DM Stat-1 Articles
Link to Home

Link to Articles

Link to Consulting

Link to Seminar

Link to Stat-Chat

Link to Software

Link to Clients

Assessing the Importance of Variables in Database Response Models
 Bruce Ratner, Ph.D.

The classic approach for assessing the statistical significance of a variable considered for model inclusion is the well-known null hypothesis-significance testing procedure, which is based on the reduction in prediction error (actual response minus predicted response) associated with the variable in question. The statistical apparatus of the formal testing procedure for logistic regression analysis consists of: the log likelihood function (LL), the G statistic, degrees of freedom, and the p-value. The procedure uses the apparatus within a theoretical framework with weighty and untenable assumptions. From a purist point of view, this could cast doubt on findings that actually have statistical significance.
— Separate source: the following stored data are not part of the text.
(* ===== verification/LogInvariant.v ===== *)
(** * Invariants of the delivery log

    What every operation of [EmailNotificationStore] preserves, whatever the
    order they are called in and wherever the database fails: keys and ids stay
    unique, detail rows stay attached, rows are never lost and their identity
    and content columns never change, the lifetime counter never goes down. *)

From S2P Require Import Prelude Json AppErr Event World Interfaces LogStore.

Definition row_key (r : LogRow) : N * string * string :=
  (lr_event_id r, lr_channel r, lr_recipient_id r).

(** The tables' constraints, and a detail row mirrors its log row. *)
Record log_wf (d : Db) : Prop := {
  wf_ids : NoDup (map lr_id (db_log d));
  wf_keys : NoDup (map row_key (db_log d));
  wf_detail_ids : NoDup (map dr_notification_id (db_detail d));
  wf_attached x : x ∈ db_detail d →
    ∃ r, r ∈ db_log d ∧ lr_id r = dr_notification_id x
         ∧ ed_recipient_email (dr_detail x) = lr_recipient_id r;
}.

Record row_evolves (r r' : LogRow) : Prop := {
  re_id : lr_id r' = lr_id r;
  re_key : row_key r' = row_key r;
  re_type : lr_event_type r' = lr_event_type r;
  re_payload : lr_payload r' = lr_payload r;
  re_event_timestamp : lr_event_timestamp r' = lr_event_timestamp r;
  re_created_at : lr_created_at r' = lr_created_at r;
  re_attempts : lr_total_attempts r ≤ lr_total_attempts r';
}.

(** Rows may be updated in place and added at the end, details only added. *)
Definition log_evolves (d d' : Db) : Prop :=
  (∃ old new, Forall2 row_evolves (db_log d) old ∧ db_log d' = old ++ new)
  ∧ (∃ new, db_detail d' = db_detail d ++ new)
  ∧ (log_wf d → log_wf d').

#[export] Instance row_evolves_preorder : PreOrder row_evolves.
Proof.
  split; [by intros r|]. intros r1 r2 r3 [] []. constructor; (congruence || lia).
Qed.

#[export] Instance log_evolves_preorder : PreOrder log_evolves.
Proof.
  split.
  - intros d. split_and!; [exists (db_log d), []|by exists []; rewrite app_nil_r|done].
    by rewrite app_nil_r.
  - intros d1 d2 d3 ((o1 & n1 & H1 & E1) & (m1 & D1) & W1) ((o2 & n2 & H2 & E2) & (m2 & D2) & W2).
    split_and!; [|exists (m1 ++ m2); by rewrite D2, D1, app_assoc|auto].
    rewrite E1 in H2. apply Forall2_app_inv_l in H2 as (o2' & n1' & H2a & H2b & ->).
    exists o2', (n1' ++ n2). split; [|by rewrite E2, app_assoc].
    by transitivity o1.
Qed.

(** The relation lifted to worlds. *)
Definition db_evolves : relation World := λ w w', log_evolves (w_db w) (w_db w').
#[export] Instance db_evolves_preorder : PreOrder db_evolves.
Proof. split; [intros w; red; reflexivity|intros w1 w2 w3 ??; red; by etransitivity]. Qed.

(** ** Statements *)

Lemma update_evolves p f d :
  (∀ r, row_evolves r (f r)) → log_evolves d (set_log (update_where p f) d).
Proof.
  intros Hf.
  assert (Hr : ∀ r, row_evolves r (if p r then f r else r)) by (intros r; by destruct (p r)).
  assert (Hmap : ∀ {B} (g : LogRow → B), (∀ r, g (if p r then f r else r) = g r) →
            map g (update_where p f (db_log d)) = map g (db_log d)).
  { intros B g Hg. unfold update_where. rewrite map_map. by apply map_ext. }
  split_and!; [|by exists []; rewrite app_nil_r|].
  - exists (update_where p f (db_log d)), []. rewrite app_nil_r. split; [|done].
    clear Hmap. unfold update_where. induction (db_log d); simpl; [apply Forall2_nil_2|].
    by apply Forall2_cons_2.
  - intros [Hi Hk Hd Ha]. constructor; simpl.
    + rewrite Hmap; [done|]. intros r. apply (Hr r).
    + rewrite Hmap; [done|]. intros r. apply (Hr r).
    + done.
    + intros x (r & Hin & H1 & H2)%Ha. exists (if p r then f r else r). split_and!.
      * unfold update_where. apply list_elem_of_fmap. by exists r.
      * by rewrite (re_id _ _ (Hr r)).
      * pose proof (re_key _ _ (Hr r)) as Hkey. unfold row_key in Hkey. congruence.
Qed.

Lemma existsb_not_in {A} (g : A → N) (x : N) l :
  existsb (λ r, N.eqb (g r) x) l = false → x ∉ map g l.
Proof.
  intros He (r & -> & Hin)%list_elem_of_fmap.
  assert (existsb (λ r', N.eqb (g r') (g r)) l = true); [|congruence].
  apply existsb_exists. exists r. split; [by apply list_elem_of_In|apply N.eqb_refl].
Qed.

Lemma find_key_not_in e c rid l :
  List.find (key_matches e c rid) l = None → (e, c, rid) ∉ map row_key l.
Proof.
  intros Hf (r & Hk & Hin)%list_elem_of_fmap.
  pose proof (find_none _ _ Hf r) as Hn. rewrite <- list_elem_of_In in Hn. specialize (Hn Hin).
  unfold row_key in Hk. injection Hk as -> -> ->. unfold key_matches in Hn.
  by rewrite N.eqb_refl, !String.eqb_refl in Hn.
Qed.

Lemma append_evolves row d :
  existsb (λ r, N.eqb (lr_id r) (lr_id row)) (db_log d) = false →
  List.find (key_matches (lr_event_id row) (lr_channel row) (lr_recipient_id row)) (db_log d) = None →
  log_evolves d (set_log (λ l, l ++ [row]) d).
Proof.
  intros Hid Hkey. split_and!; [|by exists []; rewrite app_nil_r|].
  - exists (db_log d), [row]. done.
  - intros [Hi Hk Hd Ha]. constructor; simpl; try done.
    + rewrite map_app. apply NoDup_app. split_and!; [done| |apply NoDup_singleton].
      intros x Hx ->%list_elem_of_singleton. by apply existsb_not_in in Hid.
    + rewrite map_app. apply NoDup_app. split_and!; [done| |apply NoDup_singleton].
      intros x Hx ->%list_elem_of_singleton. by apply find_key_not_in in Hkey.
    + intros x (r & Hin & ?)%Ha. exists r. split; [set_solver|done].
Qed.

Section ops.
Context `{Env}.

Lemma query_evolves {A} (stmt : nat → Db → result (A * Db) string) :
  (∀ t d a d', stmt t d = Ok (a, d') → log_evolves d d') → keeps db_evolves (query stmt).
Proof.
  intros Hs w. destruct (query stmt w) as [r w1] eqn:Hq. unfold db_evolves. simpl.
  apply query_spec in Hq as [(e & _ & ->)|(a & d & _ & Hst & -> & _)]; [reflexivity|eauto].
Qed.

Lemma transaction_evolves {A} (m : M (result A AppError)) :
  keeps db_evolves m → keeps db_evolves (transaction m).
Proof.
  intros Hm w. destruct (transaction m w) as [r w'] eqn:Ht. unfold db_evolves. simpl.
  apply transaction_spec in Ht as [(e & _ & ->)|(a & w1 & w2 & _ & H1 & H2 & ->)]; [reflexivity|].
  rewrite <- H1. pose proof (Hm w1) as Hw. by rewrite H2 in Hw.
Qed.

(** The pair of inserts adds a log row and its detail row, or nothing. *)
Lemma insert_pair_evolves a : keeps db_evolves (insert_row_pair a).
Proof.
  intros w. unfold insert_row_pair. run_st.
  destruct (query (sql_insert_log a) w) as [[row|e] w1] eqn:Hq;
    apply query_spec in Hq as [(?&?&Hd)|(row' & d & Hr & Hs & Hd & _)]; simplify_eq;
    unfold db_evolves; simpl; [|by rewrite Hd].
  revert Hs. unfold sql_insert_log. destruct (List.find _ _) as [r|] eqn:Hf.
  { intros [= <- Hd]. simpl. by rewrite <- Hd. }
  destruct (existsb _ _) eqn:Hid; [done|]. intros [= <- Hd]. simpl.
  set (row := mkLogRow _ _ _ _ _ _ _ _ _ _ _ _ _) in Hd.
  pose proof (append_evolves row (w_db w) Hid Hf) as Happ. rewrite Hd in Happ.
  etransitivity; [exact Happ|]. clear Happ.
  destruct (query (sql_insert_detail _ a) w1) as [r w2] eqn:Hq2.
  apply query_spec in Hq2 as [(?&->&Hd2)|([] & d2 & -> & Hs2 & Hd2 & _)]; simpl;
    rewrite Hd2; [reflexivity|].
  revert Hs2. unfold sql_insert_detail. destruct (existsb _ (db_detail _)) eqn:Hx; [done|].
  intros [= <-]. split_and!; simpl.
  - exists (db_log (w_db w1)), []. rewrite app_nil_r. split; [|done].
    by apply Forall_Forall2_diag, Forall_true.
  - by eexists.
  - intros [Hi Hk Hdi Ha]. constructor; simpl; try done.
    + rewrite map_app. apply NoDup_app. split_and!; [done| |apply NoDup_singleton].
      intros x Hin ->%list_elem_of_singleton. by apply existsb_not_in in Hx.
    + intros x [Hin| ->%list_elem_of_singleton]%elem_of_app; [by apply Ha|].
      exists row. split_and!; [|done..]. rewrite <- Hd. simpl. set_solver.
Qed.

Lemma insert_batch_evolves l : keeps db_evolves (insert_batch_rows l).
Proof.
  induction l as [|a l IH]; [apply keeps_ret, _|].
  apply keeps_try; [apply _|apply insert_pair_evolves|]. intros r.
  apply keeps_try; [apply _|done|]. intros rs. apply keeps_ret, _.
Qed.

Lemma set_sent_evolves t r : row_evolves r (set_sent t r).
Proof. constructor; simpl; (done || lia). Qed.
Lemma set_failed_evolves m st t r : row_evolves r (set_failed m st t r).
Proof. constructor; simpl; (done || lia). Qed.
Lemma set_status_evolves st m t r : row_evolves r (set_status st m t r).
Proof. constructor; simpl; (done || lia). Qed.
Lemma set_reset_evolves t r : row_evolves r (set_reset t r).
Proof. constructor; simpl; (done || lia). Qed.

Lemma require_row_evolves n msg : keeps db_evolves (require_row n msg).
Proof. unfold require_row. destruct (n =? 0); apply keeps_ret, _. Qed.

Lemma skipped_evolves e ty rid reason ts p t d a d' :
  sql_insert_skipped e ty rid reason ts p t d = Ok (a, d') → log_evolves d d'.
Proof.
  unfold sql_insert_skipped. destruct (List.find _ _) eqn:Hf; [by intros [= _ <-]|].
  destruct (existsb _ _) eqn:Hid; [done|]. intros [= _ <-]. by apply append_evolves.
Qed.

End ops.

#[export] Hint Resolve query_evolves transaction_evolves insert_pair_evolves insert_batch_evolves
  require_row_evolves update_evolves set_sent_evolves set_failed_evolves set_status_evolves
  set_reset_evolves : keeps.

Section lifecycle.
Context `{Env}.

(** The state-changing operations of the store, as events of a run. *)
Inductive store_op : Type :=
  | OpInsert (a : EmailInsertPendingArgs)
  | OpInsertBatch (l : list EmailInsertPendingArgs)
  | OpSent (e : Uuid) (rid : string)
  | OpFailed (e : Uuid) (rid msg : string) (exhausted : bool)
  | OpBlocked (e : Uuid) (rid reason : string)
  | OpSkipped (e : Uuid) (ty rid reason : string) (ts : DateTime) (p : json)
  | OpReset (e : Uuid) (rid : string)
  | OpResetAll (e : Uuid)
  | OpRevert (e : Uuid) (rids : list string) (reason : string)
  | OpReap (timeout_secs : Z).

Definition run_op (o : store_op) (w : World) : World :=
  match o with
  | OpInsert a => (email_insert_pending a w).2
  | OpInsertBatch l => (email_insert_pending_batch l w).2
  | OpSent e rid => (email_mark_sent e rid w).2
  | OpFailed e rid msg ex => (email_mark_failed e rid msg ex w).2
  | OpBlocked e rid reason => (email_mark_blocked e rid reason w).2
  | OpSkipped e ty rid reason ts p => (email_mark_skipped e ty rid reason ts p w).2
  | OpReset e rid => (email_reset_for_retry e rid w).2
  | OpResetAll e => (email_reset_all_failed_for_event e w).2
  | OpRevert e rids reason => (email_revert_to_failed e rids reason w).2
  | OpReap s => (email_reap_stale_pending s w).2
  end.

Lemma update_query_evolves (p : nat → LogRow → bool) (f : nat → LogRow → LogRow)
    (guard : Db → bool) (msg : string) :
  (∀ t r, row_evolves r (f t r)) →
  keeps db_evolves (query (λ t d, if guard d then Err msg else Ok (sql_update (p t) (f t) d))).
Proof.
  intros Hf. apply query_evolves. intros t d n d'. destruct (guard d); [done|].
  intros [= _ <-]. by apply update_evolves.
Qed.

Lemma run_op_evolves o w : db_evolves w (run_op o w).
Proof.
  destruct o; simpl.
  - revert w. change (keeps db_evolves (email_insert_pending a)). apply transaction_evolves, insert_pair_evolves.
  - revert w. change (keeps db_evolves (email_insert_pending_batch l)). apply transaction_evolves, insert_batch_evolves.
  - revert w. change (keeps db_evolves (email_mark_sent e rid)).
    apply keeps_try; [apply _| |eauto with keeps]. apply (update_query_evolves (λ _, _)). eauto with keeps.
  - revert w. change (keeps db_evolves (email_mark_failed e rid msg exhausted)).
    apply keeps_try; [apply _| |eauto with keeps].
    apply (update_query_evolves (λ _, _) _ (λ d, _ || _)). eauto with keeps.
  - revert w. change (keeps db_evolves (email_mark_blocked e rid reason)).
    apply keeps_try; [apply _| |eauto with keeps].
    apply (update_query_evolves (λ _, _) _ (λ _, false) ""). eauto with keeps.
  - apply query_evolves. intros *. apply skipped_evolves.
  - revert w. change (keeps db_evolves (email_reset_for_retry e rid)).
    apply keeps_try; [apply _| |eauto with keeps].
    apply (update_query_evolves (λ _, _) _ (λ _, false) ""). eauto with keeps.
  - apply query_evolves. intros t d a d' [= _ <-]. eauto with keeps.
  - apply (update_query_evolves (λ _, _) _ (λ _, false) ""). eauto with keeps.
  - revert w. change (keeps db_evolves (email_reap_stale_pending timeout_secs)).
    apply keeps_try; [apply _| |intros; apply keeps_ret, _].
    apply query_evolves. intros t d a d' [= _ <-]. eauto with keeps.
Qed.

(** One operation of any process sharing the database. *)
Definition store_step (w w' : World) : Prop := ∃ o, w' = run_op o w.

Lemma store_run_evolves w w' : rtc store_step w w' → db_evolves w w'.
Proof.
  induction 1 as [|w1 w2 w3 [o ->] _ IH]; [reflexivity|].
  etransitivity; [apply run_op_evolves|exact IH].
Qed.

(** C10: along any run of store operations, from any process and with failures
    anywhere, row ids and idempotency keys stay unique and every detail row
    stays attached to the log row whose recipient it mirrors. *)
Theorem log_wf_invariant w w' :
  rtc store_step w w' → log_wf (w_db w) → log_wf (w_db w').
Proof. intros Hr. by apply store_run_evolves in Hr as (_ & _ & ?). Qed.

(** C11: no run of store operations loses a row, changes what a row is about, or
    lowers its lifetime attempt counter. *)
Theorem rows_survive w w' r :
  rtc store_step w w' → r ∈ db_log (w_db w) →
  ∃ r', r' ∈ db_log (w_db w') ∧ row_evolves r r'.
Proof.
  intros Hr Hin. apply store_run_evolves in Hr as ((old & new & H1 & ->) & _).
  apply list_elem_of_lookup in Hin as [i Hi].
  destruct (Forall2_lookup_l _ _ _ _ _ H1 Hi) as (r' & Hi' & Hev).
  exists r'. split; [|done]. apply elem_of_app. left. by eapply list_elem_of_lookup_2.
Qed.

End lifecycle.

(** ** A concrete run *)

Definition sample_args (e : Uuid) (rid : string) : EmailInsertPendingArgs :=
  mkInsertArgs e "ORDER_CONFIRMATION" rid (JObj []) 0 None None None None None None "individual" None None.

Definition sample_insert : World :=
  run_op (H := sample_env) (OpInsert (sample_args 7 "a@example.com")) (world0 empty_db).

Lemma log_wf_empty : log_wf empty_db.
Proof. constructor; simpl; try constructor. intros x Hx. by apply not_elem_of_nil in Hx. Qed.

Lemma log_wf_invariant_witness : log_wf (w_db sample_insert).
Proof.
  apply (log_wf_invariant (H := sample_env) (world0 empty_db) sample_insert); [|apply log_wf_empty].
  apply rtc_once. eexists. reflexivity.
Defined.

Definition sample_row : LogRow :=
  mkLogRow 1 7 "ORDER_CONFIRMATION" "email" "a@example.com" "PENDING" 0 0 None (JObj []) 0
    1000000000 1000000000.

Lemma rows_survive_witness :
  ∃ r', r' ∈ db_log (w_db (run_op (H := sample_env) (OpSent 7 "a@example.com") sample_insert))
        ∧ row_evolves sample_row r'.
Proof.
  apply (rows_survive (H := sample_env) sample_insert).
  - apply rtc_once. eexists. reflexivity.
  - assert (Hr : db_log (w_db sample_insert) = [sample_row]) by (vm_compute; reflexivity).
    rewrite Hr. constructor.
Defined.

Example sample_sent :
  map lr_status (db_log (w_db (run_op (H := sample_env) (OpSent 7 "a@example.com") sample_insert)))
  = ["SENT"].
Proof. vm_compute. reflexivity. Qed.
Even if findings of statistical significance are accepted as correct, they may not be of practical importance or have noticeable value to the study at hand. For the data analyst with a pragmatic slant, the limitations and lack of scalability inherent in the classic system can not be overlooked, especially within big data settings. In contrast, the data mining approach uses the LL units, the G statistic and degrees of freedom in an informal data-guided search for variables that suggest a noticeable reduction in prediction error. One point worth noting is that the informality of the data mining approach calls for suitable change in terminology, from declaring a result as statistically significant to one worthy of notice or noticeably important. In this article I describe the data mining approach of variable assessment for building database response models.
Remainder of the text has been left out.